Isaak arqua un sourcille, il arborait à présent une mine suspicieuse et voulait en savoir d'avantage.

— Il devait être un haut dignitaire car sa tenue et ses armes arboraient le blason de Mull Yard, continua le cavalier.

Le seigneur de Mendoza prit un air grave.

— Qu'est-ce que cet individu pouvait-il bien faire seul à la frontière ? s'étonna-t-il. C'est peut-être en rapport avec l'attaque des Waâ locks !

— Il y a autre chose de fort troublant autour de cet homme, annonça le cavalier qui tendit le bras vers Isaak et présenta une bague qu'il tenait dans le creux de sa main. Il la portait à son annulaire gauche !

L'esprit d'Isaak fusa dans tous les sens, et des perles de sueur longèrent sa colonne vertébrale. Il avait reconnu immédiatement l'anneau royal du roi Hawn. Le seigneur de Mendoza prit la bague, la soupesa puis admira la richesse et la beauté de sa couleur.

— Est-ce que... cette personne, balbutia Isaak. Est-ce qu'il lui manquait le bras droit ?

Les cavaliers s'échangèrent des regards troublés, puis répondirent par la négative.

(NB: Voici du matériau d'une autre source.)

(** The device is set up and has been told of the queue at [T], [A] and [U]. *)
Record live (T A U : Z) (v : View) : Prop := {
  lv_status : v_status v = 15;
  lv_features : v_features v = 0;
  lv_ready : v_ready v = 1;
  lv_num : v_num v = QUEUE_SIZE;
  lv_desc : v_desc v = T;
  lv_driver : v_driver v = A;
  lv_device : v_device v = U
}.

(** The state after a request has been served. *)
Definition served (v : View) : View :=
  let 'mkView st fe re nu de dr dv isr la us no := v in
  mkView st fe re nu de dr dv (Z.lor isr 1) (wrap16 (la + 1)) (wrap16 (us + 1)) false.

(** Two devices with the same contents. *)
Definition same_disk {D} `{BlockDevice D} (d d' : D) : Prop :=
  dev_capacity d' = dev_capacity d ∧ ∀ s, dev_get d' s = dev_get d s.

Class VirtioLaws (D : Type) `{VirtioDevice D} `{BlockDeviceLaws D} := {
  dev_view : D → View;
  (** Reading registers. *)
  read_status d : mmio_read STATUS d = v_status (dev_view d);
  read_ready d : mmio_read QUEUE_READY d = v_ready (dev_view d);
  read_isr d : mmio_read INTERRUPT_STATUS d = v_isr (dev_view d);
  read_config d : mmio_read CONFIG d = dev_capacity d;
  read_num_max r x d : mmio_read QUEUE_NUM_MAX (mmio_write r x d) = mmio_read QUEUE_NUM_MAX d;
  (** Writing them; a device accepts the negotiation of no features. *)
  write_view r x d :
    (r = QUEUE_SEL → x = 0) →
    (r = STATUS → Z.testbit x 3 = true → v_features (dev_view d) = 0) →
    dev_view (mmio_write r x d) = reg_write r x (dev_view d);
  write_disk r x d : same_disk d (mmio_write r x d);
  disk_ok d d' : same_disk d d' → dev_ok d → dev_ok d';
  (** Serving the next request of the available ring. *)
  serve_request T A U d m h t sector buf stat :
    let v := dev_view d in
    live T A U v → v_notified v = true →
    T mod 16 = 0 → A mod 2 = 0 → U mod 4 = 0 →
    in_range 16 (v_last v) → in_range 16 (v_used v) →
    load 2 A m = 0 → load 2 (A + 2) m = wrap16 (v_last v + 1) →
    load 2 (A + 4 + 2 * (v_last v mod QUEUE_SIZE)) m = h →
    chain_at T h t sector buf stat m →
    apart buf SECTOR_SIZE stat 1 → apart buf SECTOR_SIZE U 36 → apart stat 1 U 36 →
    (∀ a, in_range 8 (m a)) → dev_ok d →
    ∃ d' m', dev_serve m d = (d', m') ∧ dev_view d' = served v ∧
      load 2 (U + 2) m' = wrap16 (v_used v + 1) ∧
      (∀ a, in_range 8 (m' a)) ∧
      (∀ a, ¬ (U ≤ a < U + 36) → a ≠ stat →
        ¬ (t = In ∧ buf ≤ a < buf + SECTOR_SIZE) → m' a = m a) ∧
      let len := load 4 (U + 4 + 8 * (v_used v mod QUEUE_SIZE) + 4) m' in
      if bool_decide (0 ≤ sector < dev_capacity d) then
        load 1 stat m' = 0 ∧
        match t with
        | In => len = SECTOR_SIZE + 1 ∧ ram_bytes buf SECTOR_SIZE m' = dev_get d sector ∧
                same_disk d d'
        | Out => len = 1 ∧ same_disk (dev_put sector (ram_bytes buf SECTOR_SIZE m) d) d'
        end
      else load 1 stat m' ≠ 0 ∧ same_disk d d'
}.
(* ===== verification/Plic.v ===== *)
(** * The interrupt controller

    [device/plic.rs]: the registers of the RISC-V platform-level interrupt
    controller as the kernel addresses them.  The controller is hardware:
    [Plic] is reading and writing a register, [PlicLaws] what the PLIC
    specification says of the registers that configure it.  The theorem is that
    the address arithmetic keeps the registers apart, so that enabling and
    disabling one source changes that source only, and what [init] sets up. *)

From S2P Require Import Prelude Utils.

Class Plic (P : Type) := {
  plic_read : Z → P → Z * P;
  plic_write : Z → Z → P → P
}.

Definition VIRTIO0_ID : Z := 1.

(** ** Addresses *)

Definition get_priority_ptr (id : Z) : Z := PLIC_BASE + 0x4 * id.
Definition get_pending_ptr (id : Z) : Z := PLIC_BASE + 0x1000 + 0x4 * (id / 32).
Definition get_enable_ptr (hart_id id : Z) : Z :=
  PLIC_BASE + 0x2000 + 0x80 * (2 * hart_id + 1) + 0x4 * (id / 32).
Definition get_threshold_ptr (hart_id : Z) : Z := PLIC_BASE + 0x200000 + 0x1000 * (2 * hart_id + 1).
Definition get_completion_ptr (hart_id : Z) : Z :=
  PLIC_BASE + 0x200000 + 0x1000 * (2 * hart_id + 1) + 0x4.
Definition get_claim_ptr (hart_id : Z) : Z := get_completion_ptr hart_id.

(** The controller and the cell [HART_ID]. *)
Record PW (P : Type) : Type := mkPW { pw_plic : P; HART_ID : option Z }.
Arguments mkPW {P}. Arguments pw_plic {P}. Arguments HART_ID {P}.

Section Driver.
Context {P : Type} `{Plic P}.
Abbreviation W := (PW P).

Definition plic_read_volatile (a : Z) : M W Z := λ w,
  let '(v, p) := plic_read a (pw_plic w) in Ret (v, mkPW p (HART_ID w)).
Definition plic_write_volatile (a v : Z) : M W unit := modify (λ w,
  mkPW (plic_write a v (pw_plic w)) (HART_ID w)).

(** [*HART_ID.get()] *)
Definition hart_id : M W Z :=
  h ← gets HART_ID ; match h with Some h => mret h | None => fail Unreachable end.

Definition read_priority (id : Z) : M W Z := plic_read_volatile (get_priority_ptr id).
Definition write_priority (id val : Z) : M W unit := plic_write_volatile (get_priority_ptr id) val.

(** [1 << id % 32] in 32 bits *)
Definition id_bit (id : Z) : Z := Z.shiftl 1 (id mod 32).

Definition read_pending (id : Z) : M W bool :=
  v ← plic_read_volatile (get_pending_ptr id) ; mret (negb (Z.land v (id_bit id) =? 0)).

Definition read_enable (id : Z) : M W bool :=
  h ← hart_id ;
  v ← plic_read_volatile (get_enable_ptr h id) ; mret (negb (Z.land v (id_bit id) =? 0)).

Definition set_enable (id : Z) : M W unit :=
  h ← hart_id ;
  prev ← plic_read_volatile (get_enable_ptr h id) ;
  plic_write_volatile (get_enable_ptr h id) (Z.lor prev (id_bit id)).

Definition clear_enable (id : Z) : M W unit :=
  h ← hart_id ;
  prev ← plic_read_volatile (get_enable_ptr h id) ;
  plic_write_volatile (get_enable_ptr h id) (Z.land prev (bnot 32 (id_bit id))).

Definition read_threshold : M W Z := h ← hart_id ; plic_read_volatile (get_threshold_ptr h).
Definition write_threshold (val : Z) : M W unit :=
  h ← hart_id ; plic_write_volatile (get_threshold_ptr h) val.

Definition read_claim : M W Z := h ← hart_id ; plic_read_volatile (get_claim_ptr h).
Definition write_completion (val : Z) : M W unit :=
  h ← hart_id ; plic_write_volatile (get_completion_ptr h) val.

(** [init]; a [OnceCell] keeps its first value. *)
Definition plic_init (hart : Z) : M W unit :=
  modify (λ w, mkPW (pw_plic w) (Some (default hart (HART_ID w)))) ;;
  write_threshold 0 ;;
  write_priority VIRTIO0_ID 1 ;;
  set_enable VIRTIO0_ID.
End Driver.

(** ** What the controller promises

    Its memory map has room for 1023 sources and 15872 contexts.  A priority, a
    threshold and a word of enable bits read back as written, and writing one
    leaves the others; priorities and thresholds are at least one bit wide, and
    the enable bit of source 0, which does not exist, is always zero. *)
Definition source (id : Z) : Prop := 1 ≤ id < 1024.

Inductive register (a : Z) : Prop :=
  | reg_priority id : source id → a = get_priority_ptr id → register a
  | reg_enable h id : 0 ≤ h < 7936 → source id → a = get_enable_ptr h id → register a
  | reg_threshold h : 0 ≤ h < 7936 → a = get_threshold_ptr h → register a.

Definition legal (a v : Z) : Prop :=
  if decide (PLIC_BASE + 0x2000 ≤ a < PLIC_BASE + 0x200000) then
    in_range 32 v ∧ ((a - PLIC_BASE) mod 0x80 = 0 → Z.testbit v 0 = false)
  else 0 ≤ v ≤ 1.

Class PlicLaws (P : Type) `{Plic P} := {
  reg_value : Z → P → Z;
  read_register a p : register a → plic_read a p = (reg_value a p, p);
  write_register a v p b : register a → legal a v → register b →
    reg_value b (plic_write a v p) = if decide (b = a) then v else reg_value b p;
  enable_legal h id p : 0 ≤ h < 7936 → source id →
    legal (get_enable_ptr h id) (reg_value (get_enable_ptr h id) p)
}.

(** ** Addresses do not collide *)

Lemma register_enable h id : 0 ≤ h < 7936 → source id → register (get_enable_ptr h id).
Proof. intros. by apply (reg_enable _ h id). Qed.

Lemma enable_ptr_inj h id h' id' : 0 ≤ h < 7936 → 0 ≤ h' < 7936 → source id → source id' →
  get_enable_ptr h id = get_enable_ptr h' id' → h = h' ∧ id / 32 = id' / 32.
Proof.
  unfold source, get_enable_ptr. intros.
  pose proof (Z.div_lt_upper_bound id 32 32). pose proof (Z.div_lt_upper_bound id' 32 32).
  pose proof (Z.div_pos id 32). pose proof (Z.div_pos id' 32). lia.
Qed.

Lemma enable_ptr_range h id : 0 ≤ h < 7936 → source id →
  PLIC_BASE + 0x2000 ≤ get_enable_ptr h id < PLIC_BASE + 0x200000.
Proof.
  unfold source, get_enable_ptr. intros.
  pose proof (Z.div_lt_upper_bound id 32 32). pose proof (Z.div_pos id 32). lia.
Qed.

Lemma priority_ptr_range id : source id →
  PLIC_BASE < get_priority_ptr id < PLIC_BASE + 0x2000.
Proof. unfold source, get_priority_ptr. lia. Qed.

Lemma threshold_ptr_range h : 0 ≤ h < 7936 → PLIC_BASE + 0x200000 < get_threshold_ptr h.
Proof. unfold get_threshold_ptr. lia. Qed.

Lemma id_bit_testbit id k : 0 ≤ k → Z.testbit (id_bit id) k = bool_decide (k = id mod 32).
Proof.
  intros Hk. pose proof (Z.mod_pos_bound id 32 eq_refl). unfold id_bit.
  rewrite Z.shiftl_1_l, Z.pow2_bits_eqb by lia.
  case_bool_decide; [apply Z.eqb_eq|apply Z.eqb_neq]; lia.
Qed.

Le seigneur de Mendoza fut soulagé et s'abandonna à un long soupire :

— Il ne s'agit donc pas du souverain Radja Hawn !

Il se retourna instinctivement vers le Sud puis marqua une pause, avant d'ajouter d'un ton pensif :

— Il se passe des choses dérangeantes à Mull Yard, et il va falloir éclaircir cette affaire.

— Nous attendons vos ordres ! dirent les trois cavaliers.

Isaak plaça délicatement la bague dans une bourse en cuir attachée à sa ceinture, puis s'exprima :

— Vous allez me récupérer le corps de ce malheureux et l'emmener à mon château ! Nous essayerons de découvrir la cause de sa mort et les raisons qui l'ont poussé à venir à Isgard.

Les cavaliers s'inclinèrent, remontèrent sur leurs chevaux et quittèrent les lieux à pleine vitesse. Isaak ne les lâcha pas du regard, jusqu'à ce qu'ils disparaissent à l'horizon, puis il fixa le ciel.

Quelques corbeaux tournoyaient et croassaient avec vivacité juste au-dessus de lui.